§ Work required:
All of the data that follows should be retyped exactly as it appears.

Stored items

# # # # # # #

(** When every remaining attempt fails, all of them are made and the loop
    reaches its [else] clause with the last detail. *)
Lemma for_attempt_all_fail (detail : nat -> string) n : forall c attempt info,
  (forall i, (c <= i < c + n)%nat -> evaluate i = Return (false, detail i)) ->
  let r := for_attempt evaluate delay (map Z.of_nat (seq c n)) attempt info c in
  calls_made r = n /\
  match n with
  | O => last_info r = info /\
         outcome r = match attempt with
                     | None => Uncaught (UnboundLocalError "attempt")
                     | Some a => fail_json ("Maximum attempts reached: " ++ info) a
                     end
  | S n' => last_info r = detail (c + n')%nat /\
            outcome r = fail_json ("Maximum attempts reached: "
                                     ++ detail (c + n')%nat)
                                  (Z.of_nat (c + n'))
  end.
Proof.
  induction n as [| n IH]; intros c attempt info Hfail r; subst r.
  - cbn. destruct attempt; repeat split.
  - rewrite range_items.
    destruct (for_attempt_step c (map Z.of_nat (seq (S c) n)) attempt info)
      as (_ & Hcalls & Hinfo & Hout).
    rewrite Hcalls, Hinfo, Hout. unfold after_call.
    rewrite (Hfail c) by lia.
    destruct (IH (S c) (Some (Z.of_nat c)) (detail c)) as [Hn Hend];
      [intros i Hi; apply Hfail; lia |].
    split; [rewrite Hn; reflexivity |].
    destruct n as [| n'].
    + replace (c + 0)%nat with c by lia. exact Hend.
    + replace (c + S n')%nat with (S c + n')%nat by lia. exact Hend.
Qed.

(** When the attempts before the [k]-th remaining one fail and that one
    succeeds, the loop leaves through [exit_json] after exactly those calls. *)
Lemma for_attempt_first_success k : forall n c attempt info detail,
  (k < n)%nat ->
  (forall i, (c <= i < c + k)%nat -> exists d, evaluate i = Return (false, d)) ->
  evaluate (c + k)%nat = Return (true, detail) ->
  let r := for_attempt evaluate delay (map Z.of_nat (seq c n)) attempt info c in
  calls_made r = S k /\ last_info r = detail /\
  outcome r = exit_json (Z.of_nat (c + k)).
Proof.
  induction k as [| k IH]; intros n c attempt info detail Hkn Hfail Hok r; subst r;
    (destruct n as [| n]; [lia |]);
    rewrite range_items;
    destruct (for_attempt_step c (map Z.of_nat (seq (S c) n)) attempt info)
      as (_ & Hcalls & Hinfo & Hout);
    rewrite Hcalls, Hinfo, Hout; unfold after_call.
  - replace (c + 0)%nat with c in * by lia. rewrite Hok.
    repeat split.
  - destruct (Hfail c) as [d Hd]; [lia |]. rewrite Hd.
    replace (c + S k)%nat with (S c + k)%nat in * by lia.
    destruct (IH n (S c) (Some (Z.of_nat c)) d detail) as (Hn & Hi & Ho);
      [lia | intros i Hi; apply Hfail; lia | exact Hok |].
    rewrite Hn, Hi, Ho. repeat split.
Qed.
(** The days [fetchAttendanceRecords] hands to a setter for one kind of
    record. *)
Definition daysOrNone (records : list AttendanceRow) : list Date :=
  if isNil records then [] else toDays records.

(** [fetchAttendanceRecords], given how its two queries settle: the setter
    calls it makes, and whether it returns or rethrows. *)
Definition fetchAttendanceRecords (recordsById recordsByUserId : Settled)
  : list StateUpdate * Completion unit :=
  match recordsById with
  | Rejected reason => ([], Thrown reason)
  | Fulfilled byId =>
      match recordsByUserId with
      | Rejected reason => ([], Thrown reason)
      | Fulfilled byUserId =>
          let allRecords := orEmpty (data byId) ++ orEmpty (data byUserId) in
          if isNil allRecords
          then ([setAttendanceDays (Value []); setLateAttendanceDays (Value [])],
                Returned tt)
          else
            let allRecords := map lowerStatus allRecords in
            let presentRecords := filter isPresentRecord allRecords in
            let lateRecords := filter isLateRecord allRecords in
            ([setAttendanceDays (Value (daysOrNone presentRecords));
              setLateAttendanceDays (Value (daysOrNone lateRecords))],
             Returned tt)
      end
  end.

(** The toast [loadAttendanceRecords] shows when the fetch throws. *)
Record Toast : Type := {
  title : string;
  description : string;
  variant : string
}.

(** [loadAttendanceRecords]: the setter calls, and the toast if any. *)
Definition loadAttendanceRecords (recordsById recordsByUserId : Settled)
  : list StateUpdate * option Toast :=
  match fetchAttendanceRecords recordsById recordsByUserId with
  | (updates, Returned _) => (updates, None)
  | (updates, Thrown _) =>
      (updates, Some {| title := "Error";
                        description := "Failed to load attendance records";
                        variant := "destructive" |})
  end.

(** The table behind the two queries: [.eq('id', faceId)] and
    [.eq('user_id', faceId)] when the database answers. *)
Definition selectById (table : list AttendanceRow) (faceId : string) : QueryResponse :=
  {| data := Some (filter (fun r => String.eqb (row_id r) faceId) table);
     error := None |}.

Definition selectByUserId (table : list AttendanceRow) (faceId : string)
  : QueryResponse :=
  {| data := Some (filter (fun r => match user_id r with
                                    | Some u => String.eqb u faceId
                                    | None => false
                                    end) table);
     error := None |}.

Definition fetchFromTable (table : list AttendanceRow) (faceId : string)
  : list StateUpdate * Completion unit :=
  fetchAttendanceRecords (Fulfilled (selectById table faceId))
                         (Fulfilled (selectByUserId table faceId)).

(** *** The effects of [useAttendanceCalendar] *)

Definition msPerDay : Z := 86400000.

Section Calendar.

(** The offset of local time from UTC, in milliseconds. *)
Variable tzOffset : Z.

(** [d.setHours(0, 0, 0, 0)]. *)
Definition startOfDay (d : Date) : Date :=
  (d - (d + tzOffset) mod msPerDay)%Z.

(** [d.setHours(23, 59, 59, 999)]. *)
Definition endOfDay (d : Date) : Date :=
  (startOfDay d + msPerDay - 1)%Z.

(** Modelled from the spec: [isDateInArray] of the attendance utilities is
    not among the sources.  The spec's merge rule has the membership test
    use calendar-date equality, the time of day truncated before comparing. *)
Definition isDateInArray (date : Date) (dateArray : list Date) : bool :=
  existsb (fun d => (startOfDay d =? startOfDay date)%Z) dateArray.

(** [record.user_id === selectedFaceId || record.id === selectedFaceId]. *)
Definition matchesFace (selectedFaceId : string) (record : RecentRecord) : bool :=
  match rr_user_id record with
  | Some u => String.eqb u selectedFaceId
  | None => false
  end
  || String.eqb (rr_id record) selectedFaceId.

Definition isPresentStatus (s : string) : bool :=
  String.eqb s "Present" || includes (toLowerCase s) "present".

Definition isLateStatus (s : string) : bool :=
  String.eqb s "Late" || includes (toLowerCase s) "late".

(** The callback of [faceRecords.forEach]: the pair is [presentDates] and
    [lateDates]. *)
Definition collectDate (acc : list Date * list Date) (record : RecentRecord)
  : list Date * list Date :=
  let '(presentDates, lateDates) := acc in
  let recordDate := startOfDay (rr_timestamp record) in
  let dateExists :=
    existsb (fun d => (d =? recordDate)%Z) presentDates
    || existsb (fun d => (d =? recordDate)%Z) lateDates in
  if dateExists then acc
  else if isPresentStatus (rr_status record) then (presentDates ++ [recordDate], lateDates)
  else if isLateStatus (rr_status record) then (presentDates, lateDates ++ [recordDate])
  else acc.

Definition collectDates (faceRecords : list RecentRecord) : list Date * list Date :=
  fold_left collectDate faceRecords ([], []).

(** The state updater [prev => { const combined = [...prev]; ... }]. *)
Definition mergeDates (dates prev : list Date) : list Date :=
  fold_left (fun combined date =>
               if isDateInArray date combined then combined else combined ++ [date])
            dates prev.

Definition toDailyEntry (record : RecentRecord) : DailyEntry :=
  {| de_id := rr_id record;
     de_timestamp := rr_timestamp record;
     de_status := toLowerCase (rr_status record) |}.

# # # # # # #

§ Solution to the exercise:
(** When every remaining attempt fails, all of them are made and the loop
    reaches its [else] clause with the last detail. *)
Lemma for_attempt_all_fail (detail : nat -> string) n : forall c attempt info,
  (forall i, (c <= i < c + n)%nat -> evaluate i = Return (false, detail i)) ->
  let r := for_attempt evaluate delay (map Z.of_nat (seq c n)) attempt info c in
  calls_made r = n /\
  match n with
  | O => last_info r = info /\
         outcome r = match attempt with
                     | None => Uncaught (UnboundLocalError "attempt")
                     | Some a => fail_json ("Maximum attempts reached: " ++ info) a
                     end
  | S n' => last_info r = detail (c + n')%nat /\
            outcome r = fail_json ("Maximum attempts reached: "
                                     ++ detail (c + n')%nat)
                                  (Z.of_nat (c + n'))
  end.
Proof.
  induction n as [| n IH]; intros c attempt info Hfail r; subst r.
  - cbn. destruct attempt; repeat split.
  - rewrite range_items.
    destruct (for_attempt_step c (map Z.of_nat (seq (S c) n)) attempt info)
      as (_ & Hcalls & Hinfo & Hout).
    rewrite Hcalls, Hinfo, Hout. unfold after_call.
    rewrite (Hfail c) by lia.
    destruct (IH (S c) (Some (Z.of_nat c)) (detail c)) as [Hn Hend];
      [intros i Hi; apply Hfail; lia |].
    split; [rewrite Hn; reflexivity |].
    destruct n as [| n'].
    + replace (c + 0)%nat with c by lia. exact Hend.
    + replace (c + S n')%nat with (S c + n')%nat by lia. exact Hend.
Qed.

(** When the attempts before the [k]-th remaining one fail and that one
    succeeds, the loop leaves through [exit_json] after exactly those calls. *)
Lemma for_attempt_first_success k : forall n c attempt info detail,
  (k < n)%nat ->
  (forall i, (c <= i < c + k)%nat -> exists d, evaluate i = Return (false, d)) ->
  evaluate (c + k)%nat = Return (true, detail) ->
  let r := for_attempt evaluate delay (map Z.of_nat (seq c n)) attempt info c in
  calls_made r = S k /\ last_info r = detail /\
  outcome r = exit_json (Z.of_nat (c + k)).
Proof.
  induction k as [| k IH]; intros n c attempt info detail Hkn Hfail Hok r; subst r;
    (destruct n as [| n]; [lia |]);
    rewrite range_items;
    destruct (for_attempt_step c (map Z.of_nat (seq (S c) n)) attempt info)
      as (_ & Hcalls & Hinfo & Hout);
    rewrite Hcalls, Hinfo, Hout; unfold after_call.
  - replace (c + 0)%nat with c in * by lia. rewrite Hok.
    repeat split.
  - destruct (Hfail c) as [d Hd]; [lia |]. rewrite Hd.
    replace (c + S k)%nat with (S c + k)%nat in * by lia.
    destruct (IH n (S c) (Some (Z.of_nat c)) d detail) as (Hn & Hi & Ho);
      [lia | intros i Hi; apply Hfail; lia | exact Hok |].
    rewrite Hn, Hi, Ho. repeat split.
Qed.
(** The days [fetchAttendanceRecords] hands to a setter for one kind of
    record. *)
Definition daysOrNone (records : list AttendanceRow) : list Date :=
  if isNil records then [] else toDays records.

(** [fetchAttendanceRecords], given how its two queries settle: the setter
    calls it makes, and whether it returns or rethrows. *)
Definition fetchAttendanceRecords (recordsById recordsByUserId : Settled)
  : list StateUpdate * Completion unit :=
  match recordsById with
  | Rejected reason => ([], Thrown reason)
  | Fulfilled byId =>
      match recordsByUserId with
      | Rejected reason => ([], Thrown reason)
      | Fulfilled byUserId =>
          let allRecords := orEmpty (data byId) ++ orEmpty (data byUserId) in
          if isNil allRecords
          then ([setAttendanceDays (Value []); setLateAttendanceDays (Value [])],
                Returned tt)
          else
            let allRecords := map lowerStatus allRecords in
            let presentRecords := filter isPresentRecord allRecords in
            let lateRecords := filter isLateRecord allRecords in
            ([setAttendanceDays (Value (daysOrNone presentRecords));
              setLateAttendanceDays (Value (daysOrNone lateRecords))],
             Returned tt)
      end
  end.

(** The toast [loadAttendanceRecords] shows when the fetch throws. *)
Record Toast : Type := {
  title : string;
  description : string;
  variant : string
}.

(** [loadAttendanceRecords]: the setter calls, and the toast if any. *)
Definition loadAttendanceRecords (recordsById recordsByUserId : Settled)
  : list StateUpdate * option Toast :=
  match fetchAttendanceRecords recordsById recordsByUserId with
  | (updates, Returned _) => (updates, None)
  | (updates, Thrown _) =>
      (updates, Some {| title := "Error";
                        description := "Failed to load attendance records";
                        variant := "destructive" |})
  end.

(** The table behind the two queries: [.eq('id', faceId)] and
    [.eq('user_id', faceId)] when the database answers. *)
Definition selectById (table : list AttendanceRow) (faceId : string) : QueryResponse :=
  {| data := Some (filter (fun r => String.eqb (row_id r) faceId) table);
     error := None |}.

Definition selectByUserId (table : list AttendanceRow) (faceId : string)
  : QueryResponse :=
  {| data := Some (filter (fun r => match user_id r with
                                    | Some u => String.eqb u faceId
                                    | None => false
                                    end) table);
     error := None |}.

Definition fetchFromTable (table : list AttendanceRow) (faceId : string)
  : list StateUpdate * Completion unit :=
  fetchAttendanceRecords (Fulfilled (selectById table faceId))
                         (Fulfilled (selectByUserId table faceId)).

(** *** The effects of [useAttendanceCalendar] *)

Definition msPerDay : Z := 86400000.

Section Calendar.

(** The offset of local time from UTC, in milliseconds. *)
Variable tzOffset : Z.

(** [d.setHours(0, 0, 0, 0)]. *)
Definition startOfDay (d : Date) : Date :=
  (d - (d + tzOffset) mod msPerDay)%Z.

(** [d.setHours(23, 59, 59, 999)]. *)
Definition endOfDay (d : Date) : Date :=
  (startOfDay d + msPerDay - 1)%Z.

(** Modelled from the spec: [isDateInArray] of the attendance utilities is
    not among the sources.  The spec's merge rule has the membership test
    use calendar-date equality, the time of day truncated before comparing. *)
Definition isDateInArray (date : Date) (dateArray : list Date) : bool :=
  existsb (fun d => (startOfDay d =? startOfDay date)%Z) dateArray.

(** [record.user_id === selectedFaceId || record.id === selectedFaceId]. *)
Definition matchesFace (selectedFaceId : string) (record : RecentRecord) : bool :=
  match rr_user_id record with
  | Some u => String.eqb u selectedFaceId
  | None => false
  end
  || String.eqb (rr_id record) selectedFaceId.

Definition isPresentStatus (s : string) : bool :=
  String.eqb s "Present" || includes (toLowerCase s) "present".

Definition isLateStatus (s : string) : bool :=
  String.eqb s "Late" || includes (toLowerCase s) "late".

(** The callback of [faceRecords.forEach]: the pair is [presentDates] and
    [lateDates]. *)
Definition collectDate (acc : list Date * list Date) (record : RecentRecord)
  : list Date * list Date :=
  let '(presentDates, lateDates) := acc in
  let recordDate := startOfDay (rr_timestamp record) in
  let dateExists :=
    existsb (fun d => (d =? recordDate)%Z) presentDates
    || existsb (fun d => (d =? recordDate)%Z) lateDates in
  if dateExists then acc
  else if isPresentStatus (rr_status record) then (presentDates ++ [recordDate], lateDates)
  else if isLateStatus (rr_status record) then (presentDates, lateDates ++ [recordDate])
  else acc.

Definition collectDates (faceRecords : list RecentRecord) : list Date * list Date :=
  fold_left collectDate faceRecords ([], []).

(** The state updater [prev => { const combined = [...prev]; ... }]. *)
Definition mergeDates (dates prev : list Date) : list Date :=
  fold_left (fun combined date =>
               if isDateInArray date combined then combined else combined ++ [date])
            dates prev.

Definition toDailyEntry (record : RecentRecord) : DailyEntry :=
  {| de_id := rr_id record;
     de_timestamp := rr_timestamp record;
     de_status := toLowerCase (rr_status record) |}.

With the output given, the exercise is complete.